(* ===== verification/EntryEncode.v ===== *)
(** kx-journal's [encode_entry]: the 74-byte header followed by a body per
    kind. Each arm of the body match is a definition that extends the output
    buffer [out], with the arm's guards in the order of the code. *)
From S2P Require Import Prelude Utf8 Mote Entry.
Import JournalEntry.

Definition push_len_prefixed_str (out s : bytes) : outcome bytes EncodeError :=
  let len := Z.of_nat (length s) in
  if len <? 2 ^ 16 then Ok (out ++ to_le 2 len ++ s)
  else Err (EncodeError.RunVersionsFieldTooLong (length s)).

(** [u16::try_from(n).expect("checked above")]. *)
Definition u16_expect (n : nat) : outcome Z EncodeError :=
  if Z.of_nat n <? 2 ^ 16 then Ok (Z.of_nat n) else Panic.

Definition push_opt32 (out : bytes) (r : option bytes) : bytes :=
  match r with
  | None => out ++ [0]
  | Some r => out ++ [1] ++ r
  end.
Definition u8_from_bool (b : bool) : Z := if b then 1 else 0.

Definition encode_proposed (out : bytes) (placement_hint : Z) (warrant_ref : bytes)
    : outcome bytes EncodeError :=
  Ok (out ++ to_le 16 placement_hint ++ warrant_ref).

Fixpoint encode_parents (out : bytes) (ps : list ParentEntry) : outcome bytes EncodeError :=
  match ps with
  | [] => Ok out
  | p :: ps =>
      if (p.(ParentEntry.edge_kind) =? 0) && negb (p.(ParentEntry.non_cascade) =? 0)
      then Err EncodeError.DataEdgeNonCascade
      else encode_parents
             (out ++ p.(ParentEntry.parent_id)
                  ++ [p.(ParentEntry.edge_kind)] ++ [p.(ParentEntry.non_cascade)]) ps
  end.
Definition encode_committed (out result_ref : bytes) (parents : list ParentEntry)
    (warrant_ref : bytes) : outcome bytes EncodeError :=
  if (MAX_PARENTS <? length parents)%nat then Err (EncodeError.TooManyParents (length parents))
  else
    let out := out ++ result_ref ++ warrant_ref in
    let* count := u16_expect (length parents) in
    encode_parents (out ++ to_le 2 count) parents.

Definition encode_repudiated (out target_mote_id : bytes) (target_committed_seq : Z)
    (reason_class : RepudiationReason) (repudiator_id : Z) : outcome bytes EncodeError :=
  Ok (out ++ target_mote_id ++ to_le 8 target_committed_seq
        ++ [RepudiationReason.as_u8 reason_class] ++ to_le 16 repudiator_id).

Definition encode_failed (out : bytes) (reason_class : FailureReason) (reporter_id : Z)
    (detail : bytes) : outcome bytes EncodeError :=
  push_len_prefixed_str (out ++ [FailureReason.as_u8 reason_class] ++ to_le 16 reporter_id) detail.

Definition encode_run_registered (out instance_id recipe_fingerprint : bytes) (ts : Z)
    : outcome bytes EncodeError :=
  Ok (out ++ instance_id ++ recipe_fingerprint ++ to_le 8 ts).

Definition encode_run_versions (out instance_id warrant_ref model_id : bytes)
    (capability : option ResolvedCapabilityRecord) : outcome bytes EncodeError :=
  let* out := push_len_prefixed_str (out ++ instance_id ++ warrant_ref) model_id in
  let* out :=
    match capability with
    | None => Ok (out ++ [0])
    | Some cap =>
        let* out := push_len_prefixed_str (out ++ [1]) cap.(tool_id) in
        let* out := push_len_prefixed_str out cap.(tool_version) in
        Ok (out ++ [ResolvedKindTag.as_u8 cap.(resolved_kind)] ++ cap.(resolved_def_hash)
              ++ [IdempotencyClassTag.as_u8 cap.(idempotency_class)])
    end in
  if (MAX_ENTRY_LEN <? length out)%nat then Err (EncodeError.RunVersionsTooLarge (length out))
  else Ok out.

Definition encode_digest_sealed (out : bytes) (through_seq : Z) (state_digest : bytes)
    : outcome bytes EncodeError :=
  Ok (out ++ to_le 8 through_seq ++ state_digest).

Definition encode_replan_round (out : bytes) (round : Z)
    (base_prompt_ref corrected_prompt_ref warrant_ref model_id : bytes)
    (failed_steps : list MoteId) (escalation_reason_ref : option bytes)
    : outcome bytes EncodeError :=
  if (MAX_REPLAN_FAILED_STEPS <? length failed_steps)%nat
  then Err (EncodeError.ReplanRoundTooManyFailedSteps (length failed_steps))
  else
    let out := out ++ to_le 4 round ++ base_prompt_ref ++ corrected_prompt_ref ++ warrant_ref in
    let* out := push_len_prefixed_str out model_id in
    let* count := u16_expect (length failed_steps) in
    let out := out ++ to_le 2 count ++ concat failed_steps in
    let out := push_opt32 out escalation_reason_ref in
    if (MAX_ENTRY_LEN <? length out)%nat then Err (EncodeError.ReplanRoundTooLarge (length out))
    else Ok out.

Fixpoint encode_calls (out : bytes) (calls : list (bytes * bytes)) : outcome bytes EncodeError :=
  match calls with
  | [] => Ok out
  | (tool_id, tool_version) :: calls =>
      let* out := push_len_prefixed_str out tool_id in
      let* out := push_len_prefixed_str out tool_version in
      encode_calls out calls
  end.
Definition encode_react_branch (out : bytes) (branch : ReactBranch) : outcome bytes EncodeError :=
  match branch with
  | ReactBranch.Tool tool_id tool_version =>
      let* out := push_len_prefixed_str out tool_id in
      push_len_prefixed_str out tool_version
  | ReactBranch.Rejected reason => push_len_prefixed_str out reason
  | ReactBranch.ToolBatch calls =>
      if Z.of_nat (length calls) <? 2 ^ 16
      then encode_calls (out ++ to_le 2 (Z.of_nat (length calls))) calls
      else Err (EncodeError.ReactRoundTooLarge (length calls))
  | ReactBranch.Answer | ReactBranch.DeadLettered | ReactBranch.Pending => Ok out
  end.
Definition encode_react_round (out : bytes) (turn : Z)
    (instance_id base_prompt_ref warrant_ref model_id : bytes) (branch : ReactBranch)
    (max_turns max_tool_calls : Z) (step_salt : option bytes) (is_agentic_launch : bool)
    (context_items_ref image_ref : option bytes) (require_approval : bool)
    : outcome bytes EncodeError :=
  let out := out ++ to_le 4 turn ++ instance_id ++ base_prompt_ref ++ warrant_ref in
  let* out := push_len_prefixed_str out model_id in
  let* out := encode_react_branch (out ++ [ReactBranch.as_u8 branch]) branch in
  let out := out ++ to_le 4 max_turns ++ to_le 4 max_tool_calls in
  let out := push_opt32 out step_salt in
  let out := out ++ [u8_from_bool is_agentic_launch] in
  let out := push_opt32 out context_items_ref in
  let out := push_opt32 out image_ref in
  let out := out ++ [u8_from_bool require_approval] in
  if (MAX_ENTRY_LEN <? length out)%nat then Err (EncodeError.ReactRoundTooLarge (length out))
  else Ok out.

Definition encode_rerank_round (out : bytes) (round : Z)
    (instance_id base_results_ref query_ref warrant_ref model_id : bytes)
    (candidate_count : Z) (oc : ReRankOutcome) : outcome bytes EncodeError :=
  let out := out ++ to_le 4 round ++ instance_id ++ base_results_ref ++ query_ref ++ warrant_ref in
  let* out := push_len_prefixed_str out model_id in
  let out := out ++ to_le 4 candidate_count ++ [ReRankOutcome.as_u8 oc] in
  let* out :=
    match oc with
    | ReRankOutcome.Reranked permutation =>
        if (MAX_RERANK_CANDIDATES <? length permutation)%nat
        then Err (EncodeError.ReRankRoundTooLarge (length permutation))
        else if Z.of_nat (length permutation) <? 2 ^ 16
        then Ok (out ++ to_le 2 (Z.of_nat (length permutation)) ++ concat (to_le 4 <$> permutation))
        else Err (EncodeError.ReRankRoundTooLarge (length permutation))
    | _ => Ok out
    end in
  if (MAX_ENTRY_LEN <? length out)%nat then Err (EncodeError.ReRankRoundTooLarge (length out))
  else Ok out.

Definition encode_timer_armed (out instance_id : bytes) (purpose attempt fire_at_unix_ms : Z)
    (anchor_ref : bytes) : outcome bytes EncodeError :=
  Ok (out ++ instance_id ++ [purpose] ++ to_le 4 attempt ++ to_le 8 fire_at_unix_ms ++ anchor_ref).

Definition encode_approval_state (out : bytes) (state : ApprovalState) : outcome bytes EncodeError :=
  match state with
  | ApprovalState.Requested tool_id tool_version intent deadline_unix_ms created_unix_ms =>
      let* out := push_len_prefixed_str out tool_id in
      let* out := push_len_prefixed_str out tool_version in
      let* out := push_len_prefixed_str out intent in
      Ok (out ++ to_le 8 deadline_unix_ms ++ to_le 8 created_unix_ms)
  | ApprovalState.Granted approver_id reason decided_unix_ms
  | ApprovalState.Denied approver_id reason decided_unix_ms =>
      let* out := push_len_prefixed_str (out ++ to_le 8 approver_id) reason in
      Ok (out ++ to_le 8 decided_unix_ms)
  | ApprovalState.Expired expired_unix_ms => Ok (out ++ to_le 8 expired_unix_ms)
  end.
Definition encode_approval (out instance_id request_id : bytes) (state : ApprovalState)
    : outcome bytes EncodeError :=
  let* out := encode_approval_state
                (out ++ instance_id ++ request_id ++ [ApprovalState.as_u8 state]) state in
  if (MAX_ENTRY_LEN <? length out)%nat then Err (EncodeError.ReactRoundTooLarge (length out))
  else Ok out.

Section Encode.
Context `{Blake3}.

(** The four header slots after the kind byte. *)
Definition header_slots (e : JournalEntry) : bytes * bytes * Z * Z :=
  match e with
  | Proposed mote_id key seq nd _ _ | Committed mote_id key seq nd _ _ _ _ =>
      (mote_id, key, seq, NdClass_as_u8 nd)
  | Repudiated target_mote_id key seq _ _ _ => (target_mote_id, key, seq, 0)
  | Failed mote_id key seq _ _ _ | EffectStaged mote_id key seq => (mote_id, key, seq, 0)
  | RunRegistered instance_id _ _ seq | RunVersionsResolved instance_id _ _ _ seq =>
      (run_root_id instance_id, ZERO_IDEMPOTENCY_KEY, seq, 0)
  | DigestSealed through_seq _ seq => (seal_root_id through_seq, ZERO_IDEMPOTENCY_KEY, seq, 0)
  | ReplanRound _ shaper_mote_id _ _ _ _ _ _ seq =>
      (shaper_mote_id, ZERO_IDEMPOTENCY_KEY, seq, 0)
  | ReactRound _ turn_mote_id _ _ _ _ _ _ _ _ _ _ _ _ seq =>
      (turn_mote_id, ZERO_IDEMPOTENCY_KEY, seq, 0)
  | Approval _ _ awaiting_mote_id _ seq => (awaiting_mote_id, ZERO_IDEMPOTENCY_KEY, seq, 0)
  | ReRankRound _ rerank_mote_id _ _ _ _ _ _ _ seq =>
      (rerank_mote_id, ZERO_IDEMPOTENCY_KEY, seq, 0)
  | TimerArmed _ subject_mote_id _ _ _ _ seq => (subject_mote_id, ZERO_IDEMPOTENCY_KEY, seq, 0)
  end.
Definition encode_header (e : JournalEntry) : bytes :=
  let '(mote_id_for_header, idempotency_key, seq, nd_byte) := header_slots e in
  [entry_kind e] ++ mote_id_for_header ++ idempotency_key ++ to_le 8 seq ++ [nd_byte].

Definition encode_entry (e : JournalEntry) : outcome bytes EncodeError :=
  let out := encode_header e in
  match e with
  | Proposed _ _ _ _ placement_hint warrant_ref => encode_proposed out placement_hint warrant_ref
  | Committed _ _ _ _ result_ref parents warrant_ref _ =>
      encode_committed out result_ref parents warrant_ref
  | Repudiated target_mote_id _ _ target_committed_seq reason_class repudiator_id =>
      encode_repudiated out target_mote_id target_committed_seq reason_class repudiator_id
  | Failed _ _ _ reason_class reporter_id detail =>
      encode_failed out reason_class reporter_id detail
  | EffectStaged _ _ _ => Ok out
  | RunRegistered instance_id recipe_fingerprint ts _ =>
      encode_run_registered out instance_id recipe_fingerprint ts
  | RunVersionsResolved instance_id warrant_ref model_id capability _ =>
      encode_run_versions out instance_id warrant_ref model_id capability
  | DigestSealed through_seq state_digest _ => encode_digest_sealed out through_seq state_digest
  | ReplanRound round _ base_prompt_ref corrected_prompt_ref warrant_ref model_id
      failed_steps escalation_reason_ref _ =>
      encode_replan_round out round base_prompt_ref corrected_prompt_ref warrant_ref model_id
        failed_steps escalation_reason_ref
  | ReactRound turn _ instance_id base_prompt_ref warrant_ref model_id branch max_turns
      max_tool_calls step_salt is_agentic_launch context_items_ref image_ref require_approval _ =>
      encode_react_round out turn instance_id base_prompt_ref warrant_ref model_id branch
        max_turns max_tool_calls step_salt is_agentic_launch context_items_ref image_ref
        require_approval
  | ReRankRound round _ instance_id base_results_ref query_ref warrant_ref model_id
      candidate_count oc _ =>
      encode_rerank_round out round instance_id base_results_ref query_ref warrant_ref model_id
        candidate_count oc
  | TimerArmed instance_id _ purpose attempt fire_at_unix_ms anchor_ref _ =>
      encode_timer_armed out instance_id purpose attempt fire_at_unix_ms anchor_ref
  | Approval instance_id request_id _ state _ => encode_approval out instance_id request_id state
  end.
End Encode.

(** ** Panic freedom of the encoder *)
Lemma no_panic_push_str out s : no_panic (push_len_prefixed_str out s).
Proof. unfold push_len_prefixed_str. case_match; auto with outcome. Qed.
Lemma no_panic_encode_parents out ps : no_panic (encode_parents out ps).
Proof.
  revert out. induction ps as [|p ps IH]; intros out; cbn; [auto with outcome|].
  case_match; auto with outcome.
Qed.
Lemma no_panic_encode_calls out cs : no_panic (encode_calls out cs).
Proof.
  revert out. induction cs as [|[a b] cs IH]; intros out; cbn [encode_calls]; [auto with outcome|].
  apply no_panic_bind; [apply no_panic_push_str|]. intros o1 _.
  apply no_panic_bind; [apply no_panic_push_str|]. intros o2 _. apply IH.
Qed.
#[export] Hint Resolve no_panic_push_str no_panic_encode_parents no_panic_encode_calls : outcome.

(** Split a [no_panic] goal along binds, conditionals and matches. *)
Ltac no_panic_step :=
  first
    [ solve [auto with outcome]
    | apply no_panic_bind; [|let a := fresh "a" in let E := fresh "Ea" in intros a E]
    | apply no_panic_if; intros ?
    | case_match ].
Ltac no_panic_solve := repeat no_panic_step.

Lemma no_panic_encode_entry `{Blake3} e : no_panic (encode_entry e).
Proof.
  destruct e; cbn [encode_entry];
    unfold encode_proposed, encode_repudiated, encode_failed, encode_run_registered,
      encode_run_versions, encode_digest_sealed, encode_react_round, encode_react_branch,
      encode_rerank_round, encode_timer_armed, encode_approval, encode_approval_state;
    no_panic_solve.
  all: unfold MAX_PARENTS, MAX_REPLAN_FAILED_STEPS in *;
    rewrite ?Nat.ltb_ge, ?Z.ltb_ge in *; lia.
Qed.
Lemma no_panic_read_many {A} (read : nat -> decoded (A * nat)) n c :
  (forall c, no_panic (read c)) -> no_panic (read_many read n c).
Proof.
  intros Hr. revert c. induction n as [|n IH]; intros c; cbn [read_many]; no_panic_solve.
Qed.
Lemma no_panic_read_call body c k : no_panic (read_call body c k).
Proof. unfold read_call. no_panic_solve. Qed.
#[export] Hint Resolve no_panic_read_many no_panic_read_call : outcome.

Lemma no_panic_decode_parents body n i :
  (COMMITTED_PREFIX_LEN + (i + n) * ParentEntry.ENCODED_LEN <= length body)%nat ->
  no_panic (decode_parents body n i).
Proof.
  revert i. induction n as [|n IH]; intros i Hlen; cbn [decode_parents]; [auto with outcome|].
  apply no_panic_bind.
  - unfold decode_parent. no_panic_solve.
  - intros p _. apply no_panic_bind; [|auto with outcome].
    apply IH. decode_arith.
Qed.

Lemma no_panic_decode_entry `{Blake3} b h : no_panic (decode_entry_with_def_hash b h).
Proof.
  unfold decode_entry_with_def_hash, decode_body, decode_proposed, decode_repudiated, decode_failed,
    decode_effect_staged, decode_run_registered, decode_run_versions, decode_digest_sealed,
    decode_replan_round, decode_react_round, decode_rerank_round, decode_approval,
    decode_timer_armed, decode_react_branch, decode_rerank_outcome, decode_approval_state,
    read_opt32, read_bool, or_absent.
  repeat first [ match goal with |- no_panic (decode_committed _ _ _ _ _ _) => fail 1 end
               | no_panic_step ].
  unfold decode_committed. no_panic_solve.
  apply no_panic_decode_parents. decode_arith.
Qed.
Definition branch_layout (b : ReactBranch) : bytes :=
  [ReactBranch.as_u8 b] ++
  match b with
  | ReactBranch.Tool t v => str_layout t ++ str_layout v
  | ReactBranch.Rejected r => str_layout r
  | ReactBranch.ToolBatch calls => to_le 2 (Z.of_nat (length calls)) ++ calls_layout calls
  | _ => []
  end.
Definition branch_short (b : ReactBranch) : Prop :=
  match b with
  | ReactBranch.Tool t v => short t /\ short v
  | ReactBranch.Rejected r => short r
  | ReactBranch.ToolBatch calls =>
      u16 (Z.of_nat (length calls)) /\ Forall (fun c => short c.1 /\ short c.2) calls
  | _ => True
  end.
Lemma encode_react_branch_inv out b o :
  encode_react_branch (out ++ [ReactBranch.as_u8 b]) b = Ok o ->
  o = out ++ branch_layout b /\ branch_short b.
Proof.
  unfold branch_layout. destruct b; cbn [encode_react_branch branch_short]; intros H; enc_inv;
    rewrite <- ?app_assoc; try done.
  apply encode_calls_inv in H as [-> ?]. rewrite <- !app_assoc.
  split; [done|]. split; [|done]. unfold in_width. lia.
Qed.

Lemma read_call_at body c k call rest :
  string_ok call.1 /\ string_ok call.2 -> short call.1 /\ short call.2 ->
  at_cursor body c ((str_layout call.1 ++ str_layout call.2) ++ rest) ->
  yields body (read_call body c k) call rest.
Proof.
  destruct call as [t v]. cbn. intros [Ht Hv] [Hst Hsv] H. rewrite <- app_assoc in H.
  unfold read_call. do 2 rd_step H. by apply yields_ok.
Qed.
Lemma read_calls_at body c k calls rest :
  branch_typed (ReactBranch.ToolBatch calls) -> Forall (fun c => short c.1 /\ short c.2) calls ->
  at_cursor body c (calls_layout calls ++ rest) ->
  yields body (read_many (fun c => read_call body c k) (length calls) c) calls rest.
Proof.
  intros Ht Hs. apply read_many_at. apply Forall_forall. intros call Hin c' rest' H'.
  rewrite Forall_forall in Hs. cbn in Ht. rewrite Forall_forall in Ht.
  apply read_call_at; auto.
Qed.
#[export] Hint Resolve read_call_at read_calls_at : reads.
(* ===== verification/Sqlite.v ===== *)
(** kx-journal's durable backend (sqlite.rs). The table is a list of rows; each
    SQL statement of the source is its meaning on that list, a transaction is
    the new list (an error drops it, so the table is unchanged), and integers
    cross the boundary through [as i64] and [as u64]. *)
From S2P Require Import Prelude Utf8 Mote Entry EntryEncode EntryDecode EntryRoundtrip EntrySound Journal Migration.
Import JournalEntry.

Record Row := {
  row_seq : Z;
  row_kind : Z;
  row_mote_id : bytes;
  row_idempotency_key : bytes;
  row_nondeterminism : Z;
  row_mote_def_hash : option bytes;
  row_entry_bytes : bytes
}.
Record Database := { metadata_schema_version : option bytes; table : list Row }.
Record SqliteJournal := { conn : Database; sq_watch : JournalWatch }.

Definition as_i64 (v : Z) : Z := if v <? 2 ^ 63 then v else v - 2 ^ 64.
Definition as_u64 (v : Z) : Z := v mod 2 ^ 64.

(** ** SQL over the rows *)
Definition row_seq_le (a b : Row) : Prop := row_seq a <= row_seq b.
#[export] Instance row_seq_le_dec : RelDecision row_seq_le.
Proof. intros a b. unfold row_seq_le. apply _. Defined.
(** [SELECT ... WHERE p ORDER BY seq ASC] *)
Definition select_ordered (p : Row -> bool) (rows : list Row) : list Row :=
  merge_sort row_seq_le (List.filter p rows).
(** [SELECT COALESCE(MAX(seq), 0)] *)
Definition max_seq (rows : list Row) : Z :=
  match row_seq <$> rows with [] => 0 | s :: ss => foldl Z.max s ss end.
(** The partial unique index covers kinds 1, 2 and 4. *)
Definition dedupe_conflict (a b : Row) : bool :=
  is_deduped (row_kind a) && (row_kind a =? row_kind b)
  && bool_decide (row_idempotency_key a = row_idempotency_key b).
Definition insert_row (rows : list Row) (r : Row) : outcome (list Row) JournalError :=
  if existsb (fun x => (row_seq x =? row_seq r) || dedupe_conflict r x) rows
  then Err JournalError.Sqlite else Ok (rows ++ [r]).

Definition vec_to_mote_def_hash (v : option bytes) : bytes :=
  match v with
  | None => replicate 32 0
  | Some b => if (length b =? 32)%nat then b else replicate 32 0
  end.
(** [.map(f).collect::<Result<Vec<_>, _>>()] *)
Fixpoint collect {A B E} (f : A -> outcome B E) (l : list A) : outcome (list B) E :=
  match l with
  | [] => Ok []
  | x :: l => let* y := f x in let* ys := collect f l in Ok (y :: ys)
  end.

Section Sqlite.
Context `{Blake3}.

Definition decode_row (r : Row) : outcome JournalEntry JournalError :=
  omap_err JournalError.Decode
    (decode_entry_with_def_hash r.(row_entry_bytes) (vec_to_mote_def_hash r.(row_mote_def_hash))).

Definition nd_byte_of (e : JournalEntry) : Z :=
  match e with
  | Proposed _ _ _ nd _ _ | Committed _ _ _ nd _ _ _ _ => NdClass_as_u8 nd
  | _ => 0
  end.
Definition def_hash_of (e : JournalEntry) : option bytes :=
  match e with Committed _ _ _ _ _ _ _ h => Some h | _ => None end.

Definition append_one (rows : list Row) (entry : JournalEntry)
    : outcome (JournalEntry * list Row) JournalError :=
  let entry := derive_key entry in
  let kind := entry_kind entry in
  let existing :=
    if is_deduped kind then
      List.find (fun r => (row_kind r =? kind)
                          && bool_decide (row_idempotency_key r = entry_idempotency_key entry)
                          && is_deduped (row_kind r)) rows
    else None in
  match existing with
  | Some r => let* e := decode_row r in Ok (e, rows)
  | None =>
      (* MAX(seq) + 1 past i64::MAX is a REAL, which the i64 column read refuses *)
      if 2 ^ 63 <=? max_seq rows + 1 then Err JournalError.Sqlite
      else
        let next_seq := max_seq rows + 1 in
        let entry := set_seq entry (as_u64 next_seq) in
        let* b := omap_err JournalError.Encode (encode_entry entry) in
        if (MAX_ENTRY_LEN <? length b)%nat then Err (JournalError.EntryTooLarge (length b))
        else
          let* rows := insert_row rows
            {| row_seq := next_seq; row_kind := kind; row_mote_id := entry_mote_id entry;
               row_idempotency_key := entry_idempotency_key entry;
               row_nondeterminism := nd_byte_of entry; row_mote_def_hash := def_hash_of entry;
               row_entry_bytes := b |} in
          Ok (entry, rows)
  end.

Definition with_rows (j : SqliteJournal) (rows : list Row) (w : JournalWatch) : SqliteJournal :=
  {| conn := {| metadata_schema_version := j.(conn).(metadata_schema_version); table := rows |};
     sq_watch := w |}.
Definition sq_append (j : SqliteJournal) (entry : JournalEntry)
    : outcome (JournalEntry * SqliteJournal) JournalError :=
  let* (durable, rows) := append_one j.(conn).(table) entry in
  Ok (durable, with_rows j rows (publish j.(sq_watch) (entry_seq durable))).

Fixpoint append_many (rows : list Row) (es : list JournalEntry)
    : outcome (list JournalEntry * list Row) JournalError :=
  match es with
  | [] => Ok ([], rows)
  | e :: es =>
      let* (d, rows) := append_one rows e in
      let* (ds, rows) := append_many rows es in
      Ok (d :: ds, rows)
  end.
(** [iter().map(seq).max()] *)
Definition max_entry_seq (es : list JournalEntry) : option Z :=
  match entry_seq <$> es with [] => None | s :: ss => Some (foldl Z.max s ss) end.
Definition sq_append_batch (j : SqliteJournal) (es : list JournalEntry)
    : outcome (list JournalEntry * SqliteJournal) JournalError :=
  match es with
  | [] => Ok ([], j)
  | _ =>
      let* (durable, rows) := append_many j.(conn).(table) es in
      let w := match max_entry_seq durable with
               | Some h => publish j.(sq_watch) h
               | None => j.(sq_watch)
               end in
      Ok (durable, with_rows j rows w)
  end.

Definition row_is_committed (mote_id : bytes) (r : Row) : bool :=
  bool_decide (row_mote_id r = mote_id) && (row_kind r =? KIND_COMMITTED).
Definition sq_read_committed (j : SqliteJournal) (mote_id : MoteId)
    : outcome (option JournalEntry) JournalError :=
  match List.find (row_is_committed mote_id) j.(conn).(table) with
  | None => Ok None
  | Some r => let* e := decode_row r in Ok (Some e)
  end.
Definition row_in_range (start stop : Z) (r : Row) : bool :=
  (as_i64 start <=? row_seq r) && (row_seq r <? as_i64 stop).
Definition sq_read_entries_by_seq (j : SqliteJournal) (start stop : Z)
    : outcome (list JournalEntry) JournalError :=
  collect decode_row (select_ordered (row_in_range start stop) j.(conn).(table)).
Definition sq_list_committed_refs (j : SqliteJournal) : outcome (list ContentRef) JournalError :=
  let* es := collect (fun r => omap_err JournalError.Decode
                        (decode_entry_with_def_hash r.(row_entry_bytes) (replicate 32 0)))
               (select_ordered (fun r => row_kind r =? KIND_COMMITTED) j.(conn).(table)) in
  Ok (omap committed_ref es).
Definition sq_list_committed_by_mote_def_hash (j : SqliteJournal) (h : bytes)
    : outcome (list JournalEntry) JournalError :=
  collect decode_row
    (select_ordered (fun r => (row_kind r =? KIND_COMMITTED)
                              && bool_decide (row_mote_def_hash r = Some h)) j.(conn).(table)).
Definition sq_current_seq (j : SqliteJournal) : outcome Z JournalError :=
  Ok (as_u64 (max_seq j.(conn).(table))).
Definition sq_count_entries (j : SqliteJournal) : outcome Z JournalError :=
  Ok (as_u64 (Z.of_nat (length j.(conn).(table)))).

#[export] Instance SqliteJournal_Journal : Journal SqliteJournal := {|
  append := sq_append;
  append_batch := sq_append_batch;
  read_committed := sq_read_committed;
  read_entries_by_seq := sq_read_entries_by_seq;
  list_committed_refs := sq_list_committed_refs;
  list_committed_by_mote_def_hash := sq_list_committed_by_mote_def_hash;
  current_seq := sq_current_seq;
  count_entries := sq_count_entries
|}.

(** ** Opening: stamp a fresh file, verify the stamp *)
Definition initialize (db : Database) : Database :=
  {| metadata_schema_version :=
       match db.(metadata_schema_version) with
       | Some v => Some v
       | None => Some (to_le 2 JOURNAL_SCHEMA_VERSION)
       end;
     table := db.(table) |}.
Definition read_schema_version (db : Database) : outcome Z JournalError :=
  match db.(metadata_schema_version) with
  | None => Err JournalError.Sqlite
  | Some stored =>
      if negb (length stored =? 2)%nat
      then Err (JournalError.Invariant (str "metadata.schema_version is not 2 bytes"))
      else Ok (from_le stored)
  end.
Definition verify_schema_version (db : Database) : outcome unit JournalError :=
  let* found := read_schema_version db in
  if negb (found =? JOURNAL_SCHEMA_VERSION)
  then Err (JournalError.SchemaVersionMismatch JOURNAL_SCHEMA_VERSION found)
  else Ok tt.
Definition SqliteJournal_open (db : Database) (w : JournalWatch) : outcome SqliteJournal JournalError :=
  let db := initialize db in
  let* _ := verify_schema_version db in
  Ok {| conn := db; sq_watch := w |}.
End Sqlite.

Assignment: Could you return exactly the stretch of the data above that starts at the line with "let* out := push_len_prefixed_str out intent" and ends at the line with "ReplanRound _ shaper_mote_id", both lines included?

Answer section:
      let* out := push_len_prefixed_str out intent in
      Ok (out ++ to_le 8 deadline_unix_ms ++ to_le 8 created_unix_ms)
  | ApprovalState.Granted approver_id reason decided_unix_ms
  | ApprovalState.Denied approver_id reason decided_unix_ms =>
      let* out := push_len_prefixed_str (out ++ to_le 8 approver_id) reason in
      Ok (out ++ to_le 8 decided_unix_ms)
  | ApprovalState.Expired expired_unix_ms => Ok (out ++ to_le 8 expired_unix_ms)
  end.
Definition encode_approval (out instance_id request_id : bytes) (state : ApprovalState)
    : outcome bytes EncodeError :=
  let* out := encode_approval_state
                (out ++ instance_id ++ request_id ++ [ApprovalState.as_u8 state]) state in
  if (MAX_ENTRY_LEN <? length out)%nat then Err (EncodeError.ReactRoundTooLarge (length out))
  else Ok out.

Section Encode.
Context `{Blake3}.

(** The four header slots after the kind byte. *)
Definition header_slots (e : JournalEntry) : bytes * bytes * Z * Z :=
  match e with
  | Proposed mote_id key seq nd _ _ | Committed mote_id key seq nd _ _ _ _ =>
      (mote_id, key, seq, NdClass_as_u8 nd)
  | Repudiated target_mote_id key seq _ _ _ => (target_mote_id, key, seq, 0)
  | Failed mote_id key seq _ _ _ | EffectStaged mote_id key seq => (mote_id, key, seq, 0)
  | RunRegistered instance_id _ _ seq | RunVersionsResolved instance_id _ _ _ seq =>
      (run_root_id instance_id, ZERO_IDEMPOTENCY_KEY, seq, 0)
  | DigestSealed through_seq _ seq => (seal_root_id through_seq, ZERO_IDEMPOTENCY_KEY, seq, 0)
  | ReplanRound _ shaper_mote_id _ _ _ _ _ _ seq =>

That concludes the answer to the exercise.